Looks like you have too much headspace for secondary. The French have a saying, "Air is the enemy of cider". Ideally it should be filled all the way to the neck as close to the bung as possible. If you can purge the carboy with CO2 that's even better.

Since it's still early, you can rack out from underneath the pellicle, leaving it behind. If you want to continue to secondary it, I suggest adding ~ 50ppm sulfites, and going into a smaller container to minimize air surface contact. Or, you can prime and bottle now and cold-crash to hopefully halt any further growth or pasteurize the bottles, which will definitely kill the infection.
 
Thanks for the info... I figured it wasn't good! That's what I don't like about doing these 1 gal batches: take two samples for gravity readings and the loss to trub from racking once and you have much less relative volume left over! I've heard of people using sanitized marbles or ss balls to fill up the space... Would that be a good idea in the future? Or do they make 4/5 gal containers or something similar? Also, the sulfites you mention... Would Campden tablets work (K metabisulfite)? I also have K sorbate for stabilizing too... would that help? I know with both I wouldn't be able to bottle condition, as they'd kill the yeast remaining too, right?

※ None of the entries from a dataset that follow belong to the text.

Lemma after_colon_shape s b :
  after_colon s = Some b ->
  exists ws, s = ws ++ ch_colon :: b /\ Forall (fun c => isspace c = true) ws.
Proof.
  unfold after_colon. induction s as [|c s IH]; [done|].
  rewrite lstrip_cons. destruct (isspace c) eqn:Hc.
  - intros Hb. destruct (IH Hb) as (ws & -> & Hws). exists (c :: ws). by split; [|constructor].
  - destruct (N.eqb_spec c ch_colon) as [->|_]; [|done]. intros [= <-]. by exists [].
Qed.

Lemma after_word_colon_drop w s b :
  after_word_colon w s = Some b -> after_colon (drop (length w) s) = Some b.
Proof.
  unfold after_word_colon. destruct (after_word w s) as [r|] eqn:Hr; [|done].
  by rewrite (after_word_drop _ _ _ Hr).
Qed.

(** A label followed by a colon: letters, whitespace, the colon. *)
Lemma after_label_colon_shape labels n s b :
  (forall w, w ∈ labels ->
     length w = n /\ forall c ch, c ∈ w -> cls_match (CLitI c) ch = true -> plain ch) ->
  after_label_colon labels s = Some b ->
  exists L ws,
    s = L ++ ws ++ ch_colon :: b /\ length L = n /\ Forall plain L /\
    Forall (fun c => isspace c = true) ws.
Proof.
  induction labels as [|w labels IH]; intros Hlabels; [done|].
  cbn [after_label_colon]. destruct (after_word_colon w s) as [b'|] eqn:Hw.
  - intros [= ->]. unfold after_word_colon in Hw.
    destruct (after_word w s) as [r|] eqn:Hr; [|done]. cbn in Hw.
    destruct (Hlabels w) as [Hlen Hplain]; [apply list_elem_of_here|].
    destruct (after_word_shape plain _ _ _ Hplain Hr) as (L & -> & HL & HP).
    destruct (after_colon_shape _ _ Hw) as (ws & -> & Hws).
    exists L, ws. by rewrite HL.
  - apply IH. intros w' Hw'. apply Hlabels. by apply list_elem_of_further.
Qed.

Lemma roots_words_plain w :
  plain_labels -> w ∈ roots_words ->
  length w = 5%nat /\ forall c ch, c ∈ w -> cls_match (CLitI c) ch = true -> plain ch.
Proof.
  intros Hplain Hw. split.
  - unfold roots_words in Hw. apply elem_of_cons in Hw as [->|Hw]; [done|].
    by apply list_elem_of_singleton in Hw as ->.
  - intros c ch. apply Hplain, elem_of_app. by left.
Qed.

Lemma suffixes_words_plain w :
  plain_labels -> w ∈ suffixes_words ->
  length w = 8%nat /\ forall c ch, c ∈ w -> cls_match (CLitI c) ch = true -> plain ch.
Proof.
  intros Hplain Hw. split.
  - unfold suffixes_words in Hw. apply elem_of_cons in Hw as [->|Hw]; [done|].
    by apply list_elem_of_singleton in Hw as ->.
  - intros c ch. apply Hplain, elem_of_app. by right.
Qed.

Lemma after_label_colon_letters labels n s b :
  (forall w, w ∈ labels ->
     length w = n /\ forall c ch, c ∈ w -> cls_match (CLitI c) ch = true -> plain ch) ->
  after_label_colon labels s = Some b ->
  letters_before_colon s = n /\ ch_colon ∈ s /\
  (0 < n -> exists c t, s = c :: t /\ plain c)%nat.
Proof.
  intros Hlabels Hb.
  destruct (after_label_colon_shape _ _ _ _ Hlabels Hb) as (L & ws & -> & <- & HL & Hws).
  split; [|split].
  - rewrite letters_before_plain, letters_before_spaces by done. lia.
  - rewrite !elem_of_app. right. right. apply list_elem_of_here.
  - intros Hn. destruct HL as [|c L Hc HL]; [simpl in Hn; lia|]. by exists c, (L ++ ws ++ ch_colon :: b).
Qed.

Or, like you said, maybe I should just rack out from underneath it into a bottling bucket with priming sugar, carb up, then stovetop pasteurize... That might be my best bet, as i do prefer some sparkle to still ciders...
 
Campden = k-META = SO2. I'd add some even if planning to bottle condition and pasteurize, won't hurt the yeast a bit.
 
Thanks... I hit it with one Campden tab per gallon, mixed it up, and left it alone during my last trip. Came back last night and they were both all cleared up! And you're right about the yeast... I was confusing it with K sorbate - that's the one that you use to stop yeast activity when wanting to backsweeten but not bottle condition, right?